A customer had asked me the last few days to help him optimize a SQL server on an Azure VM. The customer always had slight performance problems with this SQL server, so he first asked the application manufacturer or supervisor, but they didn’t want to or could help. The only answer they received was that a disk latency of 5 ms is recommended for the DATA disks of the SQL Server… Officially, in Azure, this can only be achieved with ULTRA disks. In this blog post, I don’t want to detail how this might be fulfilled. Just show you an error that I noticed during the analysis.
Starting with a small intro, I talked to the customer and showed him my calculation of what it would cost to equip the server with 2 TB ultra disks and whether it might not be more reasonable and adequate to put the SQL server through its paces and optimize it (also the application or its T-SQL) and in the last step to go to ultra disks if necessary.
The customer agreed, and we have taken the SQL Server under review. Even if they are using a marketplace image from Microsoft (thanks to the product team!), which are already configured very well, there might be some more screws to adjust.
Azure SQL VM and the data disks
If you follow the recommendations for Azure SQL in a virtual machine, you can read the recommendations there:
Stripe multiple Azure data disks using Storage Spaces to increase I/O bandwidth up to the target virtual machine’s IOPS and throughput limits.https://docs.microsoft.com/en-us/azure/azure-sql/virtual-machines/windows/performance-guidelines-best-practices-storage
In a first effort, we replaced the 1TB disk with several small disks to increase the maximum throughput from 200MB to 625MB. So far, this has been accomplished without any downtime, the customer has been delighted so far. But in this activity, I also came across a message in the Azure portal on this virtual machine or the SQL Server configuration overview, which confused me a little; Google wasn’t a real help.
In the Azure portal, there is the possibility to roll out several extensions for all SQL servers within an Azure VM, which are intended to support the admin-team in managing the VM or the SQL server via Powershell, Azure CLI, or the portal and provide an overview on data from the logs and metrics. Microsoft uses the “SQL Server IaaS Extension Query Service” or “SQL Server IaaS Agent extension” for this purpose. Both collecting data from the virtual machine and the SQL Server and display it in a user-friendly way in the portal. Unfortunately, that was the problem with this customer VM, and these metrics were not 100% available, as the following screenshot shows.
No data on the storage could be determined in the further “Configure” overview, although all extensions were rolled out on the server and did not display any data even after one or more reboots. So I went looking for the cause…

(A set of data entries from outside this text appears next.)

(* ===== verification/UmallocSafe.v ===== *)
(** [malloc] and [free] of [user/umalloc.c] keep a well-formed heap and touch
    no block in use.

    The invariant [heap_ok] ties the memory to a row of segments ([Umalloc]):
    every size field is right, the free segments are on the circular list in
    the order of their addresses, and no two of them are neighbours. *)

From S2P Require Import Prelude CString Umalloc.

(** What the allocator relies on.  [sbrk] enters the kernel through [svc], so
    it is a parameter here: the call either fails with [-1] and changes
    nothing, or moves the end of the process by [n] and returns the old end,
    with the bytes below it as they were, as [sys_sbrk] does through
    [growproc] ([ProcGrow]).  The static data is below the heap, and the heap
    ends before [limit]. *)
Class Sbrk `{LC : Libc} (heap0 limit : Z) : Prop := {
  sbrk_grows : forall s n, 0 < n < 2 ^ 31 -> bytes_ok (u_mem s) -> u_brk s <= limit ->
    wp (sbrk n) s (fun r s' => (r = -1 /\ s' = s) \/
      (r = u_brk s /\ u_brk s' = u_brk s + n /\ u_brk s' <= limit /\ u_freep s' = u_freep s /\
       bytes_ok (u_mem s') /\ forall x, x < u_brk s -> u_mem s' x = u_mem s x));
  base_pos : 0 < base;
  base_below : base + HEADER <= heap0;
  limit_small : limit <= 2 ^ 31;
}.

Section proofs.
Context `{LC : Libc} {heap0 limit : Z} {SB : Sbrk heap0 limit}.

(** The heap is the row [L]. *)
Record heap_ok (s : uheap) (L : list seg) : Prop := {
  hk_wide : wide L;
  hk_joined : joined L;
  hk_brk : u_brk s = heap0 + HEADER * units L;
  hk_limit : u_brk s <= limit;
  hk_bytes : bytes_ok (u_mem s);
  hk_sized : sized (u_mem s) heap0 L;
  hk_links : links (u_mem s) base (frees heap0 L) base;
  hk_base : hsize (u_mem s) base = 0;
  hk_freep : u_freep s ∈ base :: frees heap0 L;
}.

Lemma wp_access a n s (Q : unit -> uheap -> Prop) : 0 <= a -> a + n <= u_brk s -> Q tt s -> wp (access a n) s Q.
Proof.
  intros H1 H2 HQ. unfold access. apply wp_bind, wp_gets. rewrite (proj2 (Z.leb_le 0 a)), (proj2 (Z.leb_le (a + n) _)) by done. by apply wp_ret.
Qed.

Section access.
Context (p : Z) (s : uheap) (H0 : 0 <= p) (H1 : p + HEADER <= u_brk s).

Lemma wp_get_ptr Q : Q (hptr (u_mem s) p) s -> wp (get_ptr p) s Q.
Proof using H0 H1. intros HQ. unfold HEADER in *. unfold get_ptr. apply wp_bind, wp_access; [lia|lia|]. by apply wp_gets. Qed.

Lemma wp_get_size Q : Q (hsize (u_mem s) p) s -> wp (get_size p) s Q.
Proof using H0 H1. intros HQ. unfold HEADER in *. unfold get_size. apply wp_bind, wp_access; [lia|lia|]. by apply wp_gets. Qed.

Lemma wp_put_ptr v Q : Q tt (set_umem (fun m => store64 m p v) s) -> wp (put_ptr p v) s Q.
Proof using H0 H1. intros HQ. unfold HEADER in *. unfold put_ptr. apply wp_bind, wp_access; [lia|lia|]. by apply wp_modify. Qed.

Lemma wp_put_size v Q : Q tt (set_umem (fun m => store32 m (p + 8) (u32 v)) s) -> wp (put_size p v) s Q.
Proof using H0 H1. intros HQ. unfold HEADER in *. unfold put_size. apply wp_bind, wp_access; [lia|lia|]. by apply wp_modify. Qed.
End access.

(** ** The search of [free] *)
Definition mapped (s : uheap) (x : Z) : Prop := 0 <= x /\ x + HEADER <= u_brk s.

Section search.
Context (s : uheap) (bp : Z).

(** From a block below [bp] up to the last one. *)
Lemma search_below p F e fuel :
  links (u_mem s) p F e -> spaced p F -> (forall x, x ∈ p :: F -> x < bp /\ mapped s x) -> bp < e \/ e <= p ->
  (length F < fuel)%nat -> wp (loop fuel (free_body bp) p) s (fun r s' => s' = s /\ r = final p F).
Proof.
  revert p fuel. induction F as [|a F IH]; intros p fuel Hl Hs Hx He Hf; (destruct fuel as [|fuel]; simpl in Hf; [lia|]);
    destruct (Hx p ltac:(left)) as [Hp [Hm Hm']]; apply wp_loop_S; unfold free_body; apply wp_bind, wp_get_ptr; [done|done| |done|done|].
  - simpl in Hl. rewrite Hl. rewrite (proj2 (Z.ltb_lt p bp)) by done. destruct He as [He|He].
    + rewrite (proj2 (Z.ltb_lt bp e)) by done. by apply wp_ret.
    + destruct (bp <? e); [by apply wp_ret|]. rewrite (proj2 (Z.leb_le e p)) by done. by apply wp_ret.
  - destruct Hl as [-> Hl], Hs as [Hs Hs']. destruct (Hx a ltac:(right; left)) as [Ha _]. unfold HEADER in *.
    rewrite (proj2 (Z.ltb_ge bp a)), (proj2 (Z.leb_gt a p)), andb_false_r by lia. apply wp_ret.
    eapply wp_mono; [apply IH; [done|done|intros x Hx'; apply Hx; by right|lia|lia]|].
    done.
Qed.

Extension-Log and fn_trace_gettable
As the Microsoft documentation states, there are different modes for different requirements, and of course, you can also notice a local error log, which you can use for troubleshooting. This error log is an XE file and a trace file, neither of which can be read with Notepad only with SQL Server Management Studio… so the easiest way to access the trace file with a T-SQL system function to determine that the system user apparently has no or too few authorisations. Usually, the extension is located directly on the C drive in the directory C:\SQLIaaSExtension, so you have to use this path accordingly in the SQL query.
SELECT * FROM fn_trace_gettable('C:\SQLIaaSExtension\Log\log.trc', default); GO
By executing this T-SQL statement to examine the extension log file, I received the following line, among other things:
alter server role [sysadmin] add member [NT Service\SQLIaaSExtensionQuery]
When seeking for the user, I discovered that the customer had deleted this user – for whatever reason (later I found out that this apparently did not happen “by accident”, on other SQL servers in Azure, the user is also missing)
USE [master] GO /****** Object: Login [NT SERVICE\SqlIaaSExtensionQuery] Script Date: 5/10/2021 3:35:08 PM ******/ DROP LOGIN [NT SERVICE\SqlIaaSExtensionQuery] GO /****** Object: Login [NT SERVICE\SqlIaaSExtensionQuery] Script Date: 5/10/2021 3:35:08 PM ******/ CREATE LOGIN [NT SERVICE\SqlIaaSExtensionQuery] FROM WINDOWS WITH DEFAULT_DATABASE=[master], DEFAULT_LANGUAGE=[us_english] GO ALTER SERVER ROLE [sysadmin] ADD MEMBER [NT SERVICE\SqlIaaSExtensionQuery] GO
As a test, I recreated this user, authorized it, and checked in the Azure portal whether there was a change in the representations… Yes, the SQL Server IaaS Agent Extension can now access the SQL Server and read out the necessary and relevant data.